BEGIN

Lemma matchesPattern_cache_independent_witness :
  fst (matchesPattern "https://app.example.com/" "https://app.example.com/*" ∅)
  = fst (matchesPattern "https://app.example.com/" "https://app.example.com/*"
           (snd (matchesPattern "https://other.example.org/" "https://app.example.com/*" ∅))).
Proof.
  apply (matchesPattern_cache_independent
           "https://app.example.com/" "https://app.example.com/*" ∅
           (snd (matchesPattern "https://other.example.org/" "https://app.example.com/*" ∅))).
  - apply cacheOk_empty.
  - apply matchesPattern_cacheOk, cacheOk_empty.
Defined.
(** X1.  Fewer failures than the threshold never block: from a record
    that is not blocked and has counted [c] failures (or no record), a
    history that brings the count to less than [threshold] leaves the
    identifier unblocked with that count, and every [isBlocked] asked on
    the way answers [false]. *)
Theorem below_threshold_never_blocked e id cs : forall c (s : Store),
  unblocked id c s ->
  c + Z.of_nat (failures id cs) < threshold e ->
  unblocked id (c + Z.of_nat (failures id cs)) (run e cs s).2 /\
  (forall t b, (id, t, b) ∈ (run e cs s).1 -> b = false).
Proof.
  induction cs as [|[i t|i t] cs IH]; intros c s Hu Hlt; simpl in *.
  - rewrite Z.add_0_r. split; [done|]. intros t b H. by apply elem_of_nil in H.
  - destruct (decide (i = id)) as [->|Hne].
    + replace (c + Z.of_nat (S (failures id cs)))
        with (c + 1 + Z.of_nat (failures id cs)) in * by lia.
      apply IH; [|done]. apply track_of_unblocked; [done | lia].
    + apply IH; [|done]. by apply unblocked_other_track.
  - destruct (decide (i = id)) as [->|Hne].
    + rewrite (isBlocked_of_unblocked t id c s Hu).
      destruct (IH c s Hu Hlt) as [H1 H2].
      destruct (run e cs s) as [log s2]. simpl in *. split; [done|].
      intros t' b' Hin.
      apply elem_of_cons in Hin as [[= -> ->]|Hin]; [done | by eapply H2].
    + pose proof (unblocked_other_ask t id i c s Hne Hu) as Hu1.
      destruct (isBlocked t i s) as [b s1]. simpl in Hu1.
      destruct (IH c s1 Hu1 Hlt) as [H1 H2].
      destruct (run e cs s1) as [log s2]. simpl in *. split; [done|].
      intros t' b' Hin.
      apply elem_of_cons in Hin as [[= ? ? ?]|Hin]; [congruence | by eapply H2].
Qed.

END

| Work request |
Write out the data again in full. Match it exactly.

| Expected answer |
Lemma matchesPattern_cache_independent_witness :
  fst (matchesPattern "https://app.example.com/" "https://app.example.com/*" ∅)
  = fst (matchesPattern "https://app.example.com/" "https://app.example.com/*"
           (snd (matchesPattern "https://other.example.org/" "https://app.example.com/*" ∅))).
Proof.
  apply (matchesPattern_cache_independent
           "https://app.example.com/" "https://app.example.com/*" ∅
           (snd (matchesPattern "https://other.example.org/" "https://app.example.com/*" ∅))).
  - apply cacheOk_empty.
  - apply matchesPattern_cacheOk, cacheOk_empty.
Defined.
(** X1.  Fewer failures than the threshold never block: from a record
    that is not blocked and has counted [c] failures (or no record), a
    history that brings the count to less than [threshold] leaves the
    identifier unblocked with that count, and every [isBlocked] asked on
    the way answers [false]. *)
Theorem below_threshold_never_blocked e id cs : forall c (s : Store),
  unblocked id c s ->
  c + Z.of_nat (failures id cs) < threshold e ->
  unblocked id (c + Z.of_nat (failures id cs)) (run e cs s).2 /\
  (forall t b, (id, t, b) ∈ (run e cs s).1 -> b = false).
Proof.
  induction cs as [|[i t|i t] cs IH]; intros c s Hu Hlt; simpl in *.
  - rewrite Z.add_0_r. split; [done|]. intros t b H. by apply elem_of_nil in H.
  - destruct (decide (i = id)) as [->|Hne].
    + replace (c + Z.of_nat (S (failures id cs)))
        with (c + 1 + Z.of_nat (failures id cs)) in * by lia.
      apply IH; [|done]. apply track_of_unblocked; [done | lia].
    + apply IH; [|done]. by apply unblocked_other_track.
  - destruct (decide (i = id)) as [->|Hne].
    + rewrite (isBlocked_of_unblocked t id c s Hu).
      destruct (IH c s Hu Hlt) as [H1 H2].
      destruct (run e cs s) as [log s2]. simpl in *. split; [done|].
      intros t' b' Hin.
      apply elem_of_cons in Hin as [[= -> ->]|Hin]; [done | by eapply H2].
    + pose proof (unblocked_other_ask t id i c s Hne Hu) as Hu1.
      destruct (isBlocked t i s) as [b s1]. simpl in Hu1.
      destruct (IH c s1 Hu1 Hlt) as [H1 H2].
      destruct (run e cs s1) as [log s2]. simpl in *. split; [done|].
      intros t' b' Hin.
      apply elem_of_cons in Hin as [[= ? ? ?]|Hin]; [congruence | by eapply H2].
Qed.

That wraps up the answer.